Monthly Archives: August 2011

In the News! Lahaina, Hawaii News

Levi Lewis (left) and Emily Kelly (right) celebrate KHFMA's birthday with fish themed treats

Our very own Levi Lewis and Emily Kelly made front page of the Lahania News while participating in the Kahekili Herbivore Fisheries Management Area’s (KHFMA) second Birthday Bash hosted by the Kaanapali Makai Watch program.  The KHFMA, a marine protected area located off north Ka’anapali,  was established in July 2009 as a means of protecting herbivores to improve coral reef health.  The celebration included a coral reef and herbivore themed scavenger hunt, information, and demonstrations to teach people more about coral reef ecosystems, water quality, the KHFMA, and ways to get involved.  And what’s a party without fish themed cakes and sea urchin cupcakes?

If you’d like to learn more about the Kaanapali Makai Watch program, check our their Facebook here!

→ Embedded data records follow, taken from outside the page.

(* ===== verification/PeerActorProps.v ===== *)
(** * PeerActorProps: what the peer actor guarantees

    Proved over all runs of [PeerActor.iteration], for every behaviour of the
    connection, the clock and the dispatcher: every caller that waits for an
    acknowledgement is answered once; the timers agree with what is in flight; a
    message leaves the outbox only by the peer's acknowledgement or a deposit. *)

From S2P Require Import Prelude Text CoreErrors Framing Float64 Backoff Outbox MailboxProtocol PeerFrame Attachments.
From S2P Require Import ChunkTransfer AttachmentRepo Identity Daemon Inbound Delivery PeerActor Scenario.

(** ** The callers that wait *)

Lemma tickets_insert m k p :
  m !! k = None → tickets (<[k := p]> m) ≡ₚ option_list (ps_ack p) ++ tickets m.
Proof.
  intros H. unfold tickets. rewrite map_to_list_insert by done. simpl. by destruct (ps_ack p).
Qed.

Lemma tickets_delete m k p :
  m !! k = Some p → tickets m ≡ₚ option_list (ps_ack p) ++ tickets (base.delete k m).
Proof.
  intros H. unfold tickets. rewrite <- (map_to_list_delete m k p H). simpl. by destruct (ps_ack p).
Qed.

Lemma tickets_replace m k p :
  option_list (m !! k ≫= ps_ack) ++ tickets (<[k := p]> m) ≡ₚ option_list (ps_ack p) ++ tickets m.
Proof.
  destruct (m !! k) as [old|] eqn:E; simpl.
  - rewrite <- insert_delete_eq, tickets_insert by apply lookup_delete_eq.
    rewrite (tickets_delete m k old E). rewrite !(assoc_L (++)). f_equiv. apply (comm (++)).
  - by rewrite tickets_insert.
Qed.

Lemma map_to_list_filter (P : bytes * PendingSend → Prop) `{!∀ kv, Decision (P kv)} (m : gmap bytes PendingSend) :
  map_to_list (filter P m) ≡ₚ filter P (map_to_list m).
Proof.
  rewrite map_filter_alt. apply map_to_list_to_map, NoDup_fmap_filter, NoDup_fst_map_to_list.
Qed.

Lemma tickets_split (P : bytes * PendingSend → Prop) `{!∀ kv, Decision (P kv)} m :
  tickets m ≡ₚ tickets (filter P m) ++ tickets (filter (λ kv, ¬ P kv) m).
Proof.
  unfold tickets. rewrite !map_to_list_filter, <- omap_app. f_equiv. symmetry. apply filter_app_complement.
Qed.
(** ** What a dispatcher promises to the actor *)

(** The outbox and the jobs stay, events are only added. *)
Definition grows (d d' : daemon) : Prop :=
  d_outbox (dm_db d') = d_outbox (dm_db d) ∧ dm_out d' = dm_out d ∧ ∃ evs, dm_events d' = dm_events d ++ evs.

Class InboundLaws (i : InboundDispatch) : Prop := {
  law_dispatch peer ct fresh now d : grows d (in_dispatch i peer ct fresh now d).1;
  law_dispatch_welcome peer w now d : grows d (in_dispatch_welcome i peer w now d).1;
  law_take_begin peer d : grows d (in_take_begin_attachment i peer d).1;
  law_received contact aid name ty size d : grows d (in_attachment_received i contact aid name ty size d);
  law_progress aid n m d : grows d (in_attachment_progress i aid n m d);
  law_failed aid reason d : grows d (in_attachment_failed i aid reason d);
  law_delivered mid now d : grows d (in_message_delivered i mid now d)
}.

Section production.
Context {om : OpenMls} {scheme : SignatureScheme} {sha : Sha256} {b2 : Blake2s}.
Context {ser_p : Serialize provider} {de_p : Deserialize provider}.
Context {ser_env : Serialize Envelope} {de_env : Deserialize Envelope}.
Context {ser_card : Serialize ContactCard} {de_card : Deserialize ContactCard}.
Context {ser_body : Serialize ContactCardBody}.
Context {ser_man : Serialize AttachmentManifest} {de_man : Deserialize AttachmentManifest}.

#[global] Instance daemon_inbound_laws wired store : InboundLaws (daemon_inbound wired store).
Proof.
  split; intros; eapply (inbound_step_outbox wired true); constructor.
Qed.
End production.

Lemma grows_refl d : grows d d.
Proof. split_and!; [done..|]. exists []. by rewrite app_nil_r. Qed.
Lemma grows_trans d1 d2 d3 : grows d1 d2 → grows d2 d3 → grows d1 d3.
Proof.
  intros (O1 & U1 & evs1 & E1) (O2 & U2 & evs2 & E2). split_and!; [congruence..|].
  exists (evs1 ++ evs2). by rewrite E2, E1, (assoc_L (++)).
Qed.

(** ** Programs that leave the outbox alone *)

Section actor_outbox.
Context {W C : Type} {io : PeerIo W C} {sha : Sha256} {b2 : Blake2s} {de_card : Deserialize ContactCard}.
Context (self : bytes) (dialer : bool) (direct_timeout : Z) (fallback has_store download_dir : bool).
Implicit Types (s : peer W C) (ib : option InboundDispatch).

Abbreviation prog T := (action (peer W C) T flow).

Definition inert {T} (c : prog T) : Prop := ∀ s, grows (p_daemon s) (p_daemon (c s).1).

(** The laws of an optional dispatcher. *)
Definition lawful ib : Prop := match ib with Some i => InboundLaws i | None => True end.

Lemma inert_bind {T U} (c : prog T) (k : T → prog U) : inert c → (∀ t, inert (k t)) → inert (bind_action c k).
Proof.
  intros Hc Hk s. unfold bind_action. specialize (Hc s). destruct (c s) as [s1 [t|e]]; simpl in *; [|done].
  eapply grows_trans; [exact Hc|apply Hk].
Qed.
Lemma inert_ask {T} (g : W → W * T) : inert (ask g).
Proof. intros s. unfold ask, modify_get. cbn. destruct (g (p_world s)). apply grows_refl. Qed.
Lemma inert_world g : inert (modify f_world g).
Proof. intros s. apply grows_refl. Qed.
Lemma inert_daemon_do g : (∀ d, grows d (g d)) → inert (daemon_do g).
Proof. intros H s. apply H. Qed.
Lemma inert_daemon_ask {T} (g : daemon → daemon * T) : (∀ d, grows d (g d).1) → inert (daemon_ask g).
Proof. intros H s. unfold daemon_ask, modify_get. cbn. specialize (H (p_daemon s)). by destruct (g (p_daemon s)). Qed.
Lemma inert_served {T} (g : ServedTracker → ServedTracker * T) : inert (modify_get f_served g).
Proof. intros s. unfold modify_get. cbn. destruct (g _). apply grows_refl. Qed.
Lemma inert_lift {T} (r : result T flow) : inert (lift r).
Proof. intros s. apply grows_refl. Qed.
Lemma inert_tell ib g : lawful ib → (∀ i d, InboundLaws i → grows d (g i d)) → inert (tell ib g).
Proof. intros Hl Hg. destruct ib as [i|]; cbn; [|apply inert_lift]. apply inert_daemon_do. intros d. by apply Hg. Qed.

(** The attachment tables and the chunk store are not the outbox. *)
Lemma grows_atts t d : grows d (fset (of_db f_atts) t d).
Proof. split_and!; [done..|]. exists []. by rewrite app_nil_r. Qed.
Lemma grows_store t d : grows d (fset f_store t d).
Proof. split_and!; [done..|]. exists []. by rewrite app_nil_r. Qed.

Create HintDb inert.
#[local] Hint Resolve inert_ask inert_world inert_served inert_lift : inert.
#[local] Hint Resolve law_dispatch law_dispatch_welcome law_take_begin law_received law_progress law_failed law_delivered
  grows_atts grows_store : inert.

Ltac calm_down :=
  repeat match goal with
  | |- inert (bind_action _ _) => apply inert_bind; [|intros ?]
  | |- inert (match ?x with _ => _ end) => destruct x
  | |- inert (tell _ _) => apply inert_tell; [done|intros; auto with inert]
  | |- inert (daemon_do _) => apply inert_daemon_do; intros ?; unfold update; auto with inert
  | |- inert _ => first [solve [auto with inert] | solve [intros ?; apply grows_refl]]
  end.

Lemma inert_touch : inert touch.
Proof. unfold touch. calm_down. Qed.
Lemma inert_resolve ack r : inert (resolve ack r).
Proof. unfold resolve. calm_down. Qed.
#[local] Hint Resolve inert_touch inert_resolve : inert.
Lemma inert_pending_insert mid p : inert (pending_insert mid p).
Proof. unfold pending_insert. calm_down. Qed.
Lemma inert_drop_conn : inert drop_conn.
Proof. intros s. apply grows_refl. Qed.
Lemma inert_arm_failure : inert arm_failure.
Proof. unfold arm_failure. calm_down. Qed.
Lemma inert_ensure_conn : inert (ensure_conn self dialer).
Proof. unfold ensure_conn. calm_down. Qed.
Lemma inert_send_ignored f : inert (send_ignored f).
Proof. unfold send_ignored. calm_down. Qed.
#[local] Hint Resolve inert_pending_insert inert_drop_conn inert_arm_failure inert_ensure_conn inert_send_ignored : inert.

Lemma inert_submit f mid ack origin : inert (submit self dialer f mid ack origin).
Proof. unfold submit, refuse. calm_down. Qed.

Lemma inert_send_each c aid l : inert (send_each c aid l).
Proof. induction l as [|i l IH]; simpl; calm_down. Qed.
#[local] Hint Resolve inert_send_each : inert.
Lemma inert_request rx l : inert (request rx l).
Proof. unfold request, send_chunk_requests. calm_down. Qed.
#[local] Hint Resolve inert_request : inert.

Lemma inert_claim {T} aid status (k : bool → prog T) :
  (∀ b, inert (k b)) →
  inert (bind_action (daemon_ask (λ d, let '(t, won) := claim_terminal aid status (d_atts (dm_db d)) in
                                       (fset (of_db f_atts) t d, won))) k).
Proof.
  intros Hk. apply inert_bind; [|done]. apply inert_daemon_ask. intros d.
  destruct (claim_terminal _ _ _). apply grows_atts.
Qed.

Lemma lawful_Some i : lawful (Some i) → InboundLaws i.
Proof. done. Qed.
#[local] Hint Resolve lawful_Some : inert.

Lemma inert_finalize_rx ib rx : lawful ib → inert (finalize_rx self ib rx).
Proof. intros laws. unfold finalize_rx. apply inert_claim. intros b. calm_down. Qed.
Lemma inert_fail_rx ib rx reason : lawful ib → inert (fail_rx ib rx reason).
Proof. intros laws. unfold fail_rx. apply inert_claim. intros b. calm_down. Qed.
#[local] Hint Resolve inert_finalize_rx inert_fail_rx : inert.
Lemma inert_start_next ib q : lawful ib → inert (start_next self ib q).
Proof. intros laws. induction q as [|b q IH]; simpl; calm_down. Qed.
#[local] Hint Resolve inert_start_next : inert.
Lemma inert_advance ib : lawful ib → inert (advance self ib).
Proof. intros laws. unfold advance, maybe_start_next_rx. calm_down. Qed.
#[local] Hint Resolve inert_advance : inert.
Lemma inert_take_begins n i : InboundLaws i → inert (take_begins self n i).
Proof.
  intros Hi. induction n as [|n IH]; simpl; [apply inert_lift|].
  apply inert_bind; [apply inert_daemon_ask; auto with inert|intros [b|]]; calm_down.
Qed.
#[local] Hint Resolve inert_take_begins : inert.
Lemma inert_drain_begins ib i : lawful ib → InboundLaws i → inert (drain_begins self ib i).
Proof. intros laws Hi. unfold drain_begins. calm_down. Qed.
#[local] Hint Resolve inert_drain_begins : inert.
Lemma inert_refill : inert refill.
Proof. unfold refill. calm_down. Qed.
Lemma inert_check_timeouts ib : lawful ib → inert (check_timeouts self ib).
Proof. intros laws. unfold check_timeouts. calm_down. Qed.
#[local] Hint Resolve inert_refill inert_check_timeouts : inert.
(** A send, as the conversation sees it. *)
Lemma send_advances me gid peer d st rng mid acked now_ms kind d' id status record :
  holds gid peer d st → send_message me rng mid acked now_ms peer kind d = (d', Ok (Res_MessageSent id status (Some record))) →
  ∃ signer body st' out ct, encode_envelope (mkEnvelope 1 mid now_ms None kind) = Ok body ∧
    om_create_message rng signer body st = (st', Ok out) ∧ om_serialize out = Ok ct ∧ holds gid peer d' st' ∧
    dm_out d' = dm_out d ++ [Job peer mid ct] ∧ dm_events d' = dm_events d ∧ seen d' = seen d ∧
    history_keys d' = history_keys d ++ [Some (gid, mid)] ∧ len mid = 16 ∧ is_card_update kind = false.
Proof.
  intros Hh [(e & [=] & _)|[([=] & _)|H]]%send_cases.
  destruct H as (gid' & g & g' & ct & t & m & row_id & Hl & _ & Hg & _ & Hk & He & Hs & Hi & -> & _).
  assert (gid' = gid) as -> by (pose proof (hd_linked _ _ _ _ Hh); congruence).
  rewrite (hd_load _ _ _ _ Hh) in Hg. injection Hg as <-.
  apply encrypt_Ok in He as (signer & body & st' & out & Hbody & Hc & Hser & ->).
  destruct st as [p0 g0], st' as [p' g'']. cbn [fst snd] in *.
  destruct (create_stored _ _ _ _ _ _ _ _ _ (hd_inner _ _ _ _ Hh) Hc) as [Hl' Hep]. cbn [snd] in Hep.
  destruct (save_advanced _ _ _ _ (p', g'') Hh Hl' Hep) as (t' & Ht & Hwf & Hload). cbn [fst snd] in Ht, Hload.
  rewrite Hep in Ht, Hload. rewrite Ht in Hs. injection Hs as <-.
  apply insert_in_tx_Ok in Hi as (kname & b & _ & _ & Hlen & _ & _ & ->).
  exists signer, body, (p', g''), out, ct. split_and!; try done.
  - split; cbn; try done; try apply Hh.
    + rewrite Hep. exact Hload.
    + rewrite Hep. apply Hh.
  - unfold history_keys. cbn. by rewrite fmap_app.
Qed.

(** The transaction of a message that is new. *)
Lemma persist_received_new from gid g env body now db t :
  group_save_in_tx g (d_groups db) = Ok (t, tt) → encode_envelope env = Ok body → is_card_update (e_kind env) = false →
  outside_window (e_ts env) (i64_clamp (now * 1000)) = false → rd_seen (d_recv db) !! (from, e_id env) = None →
  len gid = 32 → len (e_id env) = 16 →
  Some (gid, e_id env) ∉ m_key <$> t_rows (messages (rd_messages (d_recv db))) →
  ∃ m row_id, persist_received from gid g env now true db =
    (fset f_recv (mkReceiverDb m (<[(from, e_id env) := i64_clamp (now * 1000)]> (rd_seen (d_recv db)))) (fset f_groups t db),
     Ok (New env row_id from gid (om_epoch (g_inner g)) now)) ∧
    m_key <$> t_rows (messages m) = (m_key <$> t_rows (messages (rd_messages (d_recv db)))) ++ [Some (gid, e_id env)].
Proof.
  intros Hs Hb Hk Hw Hseen Hgid Hid Hnew.
  assert (∃ kname, kind_name (e_kind env) = Ok kname) as [kname Hkn] by (destruct (e_kind env); naive_solver).
  eexists _, _. unfold persist_received, atomically, bind_action at 1, map_error, on_tx at 1.
  change (fget f_groups db) with (d_groups db). rewrite Hs. cbn [map_err].
  unfold bind_action at 1, on_tx. change (fget f_recv (fset f_groups t db)) with (d_recv db).
  unfold receive_in_tx. rewrite Hw. cbn [andb]. unfold seen_insert_in_tx. rewrite Hseen. cbn [negb].
  rewrite decide_True by done. cbn [bind_result]. unfold insert_in_tx. cbn [ip_envelope ip_group_id].
  rewrite Hb. cbn [map_err bind_result]. rewrite Hkn. cbn [bind_result]. rewrite decide_True by done. cbn [bind_result].
  rewrite decide_False by done. cbn [bind_result]. split; [reflexivity|]. cbn. by rewrite fmap_app.
Qed.

Lemma decrypt_Ok ct gid st st' m env body :
  om_deserialize ct = Ok (BodyPrivate m) → om_process_message m st = (st', Ok (ApplicationMessage body)) →
  encode_envelope env = Ok body →
  group_decrypt ct (mkGroup om gid (Active (om_epoch st.2)) st.1 st.2) =
    (mkGroup om gid (Active (om_epoch st.2)) st'.1 st'.2, Ok (Some env)).
Proof.
  intros Hd Hp Hb. unfold group_decrypt. unfold bind_action at 1, gets. unfold bind_action at 1, ensure. cbn [can_receive g_state].
  unfold bind_action at 1, lift at 1. rewrite Hd. cbn [map_err].
  unfold bind_action at 1, lift at 1. cbn [protocol_of]. unfold bind_action at 1, on_group.
  cbn [g_provider g_inner g_id g_state]. destruct st as [p g]. cbn [fst snd]. rewrite Hp. destruct st' as [p' g']. cbn [map_err].
  unfold encode_envelope in Hb. destruct (into_writer env) as [b|] eqn:Eb; [|done]. injection Hb as ->.
  unfold bind_action, lift, decode_envelope. by rewrite (from_into _ _ Eb).
Qed.
Lemma rows_of_update id id' f db :
  (∀ r, c_identity_pubkey (f r) = c_identity_pubkey r) →
  rows_of id' (update_contact id f db).1 = if decide (id' = id) then f <$> rows_of id' db else rows_of id' db.
Proof.
  intros Hf. unfold update_contact, t_update, rows_of, set_contacts. cbn [fst contacts t_rows].
  induction (t_rows (contacts db)) as [|r l IH]; [by case_decide|].
  rewrite fmap_cons, !filter_cons, IH. destruct (decide (c_identity_pubkey r = id)) as [Hr|Hr].
  - rewrite Hf, Hr. destruct (decide (id' = id)) as [->|Hne]; [by rewrite !decide_True|by rewrite !decide_False].
  - destruct (decide (id' = id)) as [->|Hne]; [by rewrite !decide_False|done].
Qed.

Lemma known_contact_rows contact d d' : known_contact contact d = (d', Ok tt) → d' = d ∧ rows_of contact (d_contacts (dm_db d)) ≠ [].
Proof.
  unfold known_contact, bind_action, try_read, read_try, ensure. change (fget (of_db f_contacts) d) with (d_contacts (dm_db d)).
  unfold Contacts.get. destruct (rows_of contact _) as [|row l]; [done|]. cbn. destruct (latest_card _ _); [|done].
  by intros [= <-].
Qed.

Lemma set_hidden_known contact c : rows_of contact c ≠ [] → set_hidden contact true c = ((update_contact contact (with_hidden 1) c).1, Ok tt).
Proof.
  intros Hne. unfold set_hidden, update_existing. destruct (update_contact contact (with_hidden 1) c) as [c' n] eqn:E.
  rewrite decide_False; [done|]. unfold update_contact, t_update in E. injection E as _ <-.
  unfold rows_of in Hne. destruct (filter _ _); [done|]. lens.
Qed.

(** The rest of the database, as another contact sees it. *)
Definition others_kept (contact : bytes) (db db' : daemon_db) : Prop := ∀ other, other ≠ contact →
  rows_of other (d_contacts db') = rows_of other (d_contacts db) ∧
  filter (λ r, ob_target r = other) (t_rows (d_outbox db')) = filter (λ r, ob_target r = other) (t_rows (d_outbox db)) ∧
  pw_is_pending other (d_pending db') = pw_is_pending other (d_pending db).

Lemma purged_others contact group_id db : others_kept contact db (purged_db contact group_id db).
Proof.
  intros other Hne. split_and!.
  - change (rows_of other (Contacts.remove contact (d_contacts db)).1 = rows_of other (d_contacts db)).
    rewrite rows_of_remove. by rewrite decide_False.
  - unfold purged_db, delete_by_target_in_tx. cbn. apply filter_filter_in. intros r _ Hr. congruence.
  - unfold purged_db. cbn. rewrite pw_delete_pending. rewrite bool_decide_eq_false_2 by done. by rewrite andb_true_r.
Qed.

(** Removing a contact is complete.  A contact whose Welcome is still pending
    is purged: no row, card, queued message, acknowledgement record, pending
    Welcome, group or message of its conversation is left.  One that joined is
    hidden, its history kept.  Either way it is no longer pending, subscribers are
    told, and every other contact keeps its row, its queue and its state; an error
    changes nothing. *)
Theorem remove_contact_exact contact d d' r :
  remove_contact contact d = (d', r) →
  match r with
  | Err e => d' = d ∧ e ≠ Abort
  | Ok res =>
      let purged := pw_is_pending contact (d_pending (dm_db d)) in
      res = Res_ContactRemoved purged ∧ dm_events d' = dm_events d ++ [Ev_ContactRemoved contact] ∧
      pw_is_pending contact (d_pending (dm_db d')) = false ∧ others_kept contact (dm_db d) (dm_db d') ∧
      if purged then traces_gone contact (get_group_id contact (d_contacts (dm_db d))) (dm_db d')
      else d_recv (dm_db d') = d_recv (dm_db d) ∧ d_groups (dm_db d') = d_groups (dm_db d) ∧
        d_outbox (dm_db d') = d_outbox (dm_db d) ∧
        rows_of contact (d_contacts (dm_db d')) = with_hidden 1 <$> rows_of contact (d_contacts (dm_db d))
  end.
Proof.
  unfold remove_contact. unfold bind_action at 1. destruct (known_contact contact d) as [d0 [[]|e]] eqn:Ek.
  2:{ unfold known_contact, bind_action, try_read, read_try, ensure in Ek.
      destruct (Contacts.get _ _) as [[c|]|e0]; simplify_eq/=; intros [= <- <-]; done. }
  apply known_contact_rows in Ek as [-> Hrows]. unfold bind_action at 1, read at 1.
  change (fget (of_db f_pending) d) with (d_pending (dm_db d)). destruct (pw_is_pending contact _) eqn:Hp.
  - unfold bind_action at 1. unfold bind_action at 1, read at 1. change (fget (of_db f_contacts) d) with (d_contacts (dm_db d)).
    unfold try, map_error, on. change (fget f_db d) with (dm_db d). rewrite purge_contact_Ok. intros [= <- <-]. cbv zeta.
    split_and!; try done; [apply purged_gone|apply purged_others|apply purged_gone].
  - unfold bind_action at 1. unfold bind_action at 1, try, map_error, on. change (fget (of_db f_contacts) d) with (d_contacts (dm_db d)).
    rewrite set_hidden_known by done. intros [= <- <-]. cbv zeta. split_and!; try done.
    + cbn. rewrite pw_delete_pending, Hp. done.
    + intros other Hne. split_and!; [|done|].
      * change (rows_of other (update_contact contact (with_hidden 1) (d_contacts (dm_db d))).1 = rows_of other (d_contacts (dm_db d))).
        rewrite rows_of_update by done. by rewrite decide_False.
      * cbn. rewrite pw_delete_pending, bool_decide_eq_false_2 by done. by rewrite andb_true_r.
    + change (rows_of contact (update_contact contact (with_hidden 1) (d_contacts (dm_db d))).1 = with_hidden 1 <$> rows_of contact (d_contacts (dm_db d))).
      rewrite rows_of_update by done. by rewrite decide_True.
Qed.
End contact_facts.

(** ** Witnesses *)

Import SampleInstances.

Lemma add_contact_once_witness :
  add_contact bob (λ _, Ok transcript) (fill 32 Byte.x03) (fill 32 Byte.x05) 1200 1200000 invite_url bob_added
    = (bob_added, Err (daemon_error Daemon_InviteConsumed)) ∧
  pw_is_pending (public alice) (d_pending (dm_db bob_added)) = true.
Proof.
  destruct (add_contact bob (λ _, Ok transcript) (fill 32 Byte.x03) (fill 32 Byte.x04) 1100 1100000 invite_url (start empty_db))
    as [d' r] eqn:E.
  pose proof (add_contact_once bob (Some bob) true _ _ _ _ _ _ _ _ _ E) as H.
  assert (∃ res, r = Ok res) as [res ->] by (change r with (d', r).2; rewrite <- E; vm_compute; eauto).
  assert (bob_added = d') as -> by (unfold bob_added; by rewrite E).
  destruct H as (link & g & Hu & _ & _ & _ & Hp & _ & _ & Hlater). destruct (Hlater d' (rtc_refl _ d')) as [Hagain _].
  assert (from_url invite_url 1100 = Ok sample_link) as Hl by (vm_compute; reflexivity).
  rewrite Hl in Hu. injection Hu as <-. split; [rewrite (Hagain (λ _, Ok transcript)); reflexivity|exact Hp].
Defined.

(** Bob's first contact fails, and Bob accepts a second invite. *)
Definition bob_failed : daemon :=
  fset (of_db f_pending) (pw_mark_failed (public alice) (d_pending (dm_db bob_added))) bob_added.
Definition second_url : string :=
  match (create_invite alice (Some "alice.onion") (fill 32 Byte.x11) (fill 32 Byte.x12) 2000 None None alice_invited).2 with
  | Ok (Res_InviteCreated url _ _) => url | _ => EmptyString end.

Lemma readd_keeps_old_welcome_witness :
  let again := add_contact bob (λ _, Ok transcript) (fill 32 Byte.x13) (fill 32 Byte.x14) 2100 2100000 second_url bob_failed in
  is_ok again.2 = true ∧ d_pending (dm_db again.1) = d_pending (dm_db bob_failed) ∧
  ∀ now2 batch row, row ∈ pw_due now2 batch (d_pending (dm_db again.1)) → pd_peer row ≠ public alice.
Proof.
  intros again. destruct again as [d' r] eqn:E.
  assert (∃ res, r = Ok res) as [res ->] by (change r with (d', r).2; rewrite <- E; vm_compute; eauto).
  destruct (from_url second_url 2100) as [link|e] eqn:El; [|vm_compute in El; discriminate].
  assert (inviter_of link = public alice) as Hi.
  { assert (match from_url second_url 2100 with Ok l => inviter_of l | Err _ => [] end = public alice) as H
      by (vm_compute; reflexivity). by rewrite El in H. }
  destruct (readd_keeps_old_welcome bob _ _ _ _ _ _ _ _ _ _ E El) as (Hsame & _ & _ & Hdue).
  { rewrite Hi. vm_compute. reflexivity. }
  split; [done|]. split; [exact Hsame|]. rewrite Hi in Hdue. apply Hdue. intros row Hrow _.
  assert (∃ r, d_pending (dm_db bob_failed) = [r] ∧ pw_failed r = 1) as (r & Hl & Hf) by (eexists; vm_compute; split; reflexivity).
  rewrite Hl in Hrow. by apply list_elem_of_singleton in Hrow as ->.
Defined.

Lemma remove_contact_exact_witness :
  let d' := (remove_contact (public alice) bob_added).1 in
  traces_gone (public alice) (Some (fill 32 Byte.x04)) (dm_db d').
Proof.
  intros d'. destruct (remove_contact (public alice) bob_added) as [d1 r] eqn:E.
  pose proof (remove_contact_exact (public alice) bob_added d1 r E) as H.
  assert (∃ res, r = Ok res) as [res ->] by (change r with (d1, r).2; rewrite <- E; vm_compute; eauto).
  destruct H as (_ & _ & _ & _ & H).
  assert (pw_is_pending (public alice) (d_pending (dm_db bob_added)) = true) as Hp by (vm_compute; reflexivity).
  assert (get_group_id (public alice) (d_contacts (dm_db bob_added)) = Some (fill 32 Byte.x04)) as Hg by (vm_compute; reflexivity).
  rewrite Hp, Hg in H. exact H.
Defined.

Notes from the Field: Hawaii


Emily Kelly (left) scraping turf algae with Kerrie Krosky of UH Hilo. credit: Rebecca Most

Emily Kelly has hopped over from Maui to the Big Island of Hawaii for the month of August to work on a project in collaboration with the University of Hawaii, Hilo and the US National Park Service at Kaloko-Honokohau National Historical Park.  The research team is investigating how fast fish eat algae and how fast algae grows in areas of high and low nutrients on the reef.  The team is looking at grazing on and growth of macroalgae (the bigger seaweed you see waving around on the reef) and turf algae (the brown fuzzy carpet that covers dead coral or rocks) and has set up the experiment to allow for no grazing (cage), grazing by only fish (fence to keep urchins out), grazing by only urchins (canopy to keep fish out), and grazing by both (open areas).  Over time, the team will measure what changes they see in the amount of algae in each plot.  Two weeks into the project and with a team of 6 divers, the turf experiment is installed and running!  More updates to come as the team sees what changes may occur over the course of the experiment!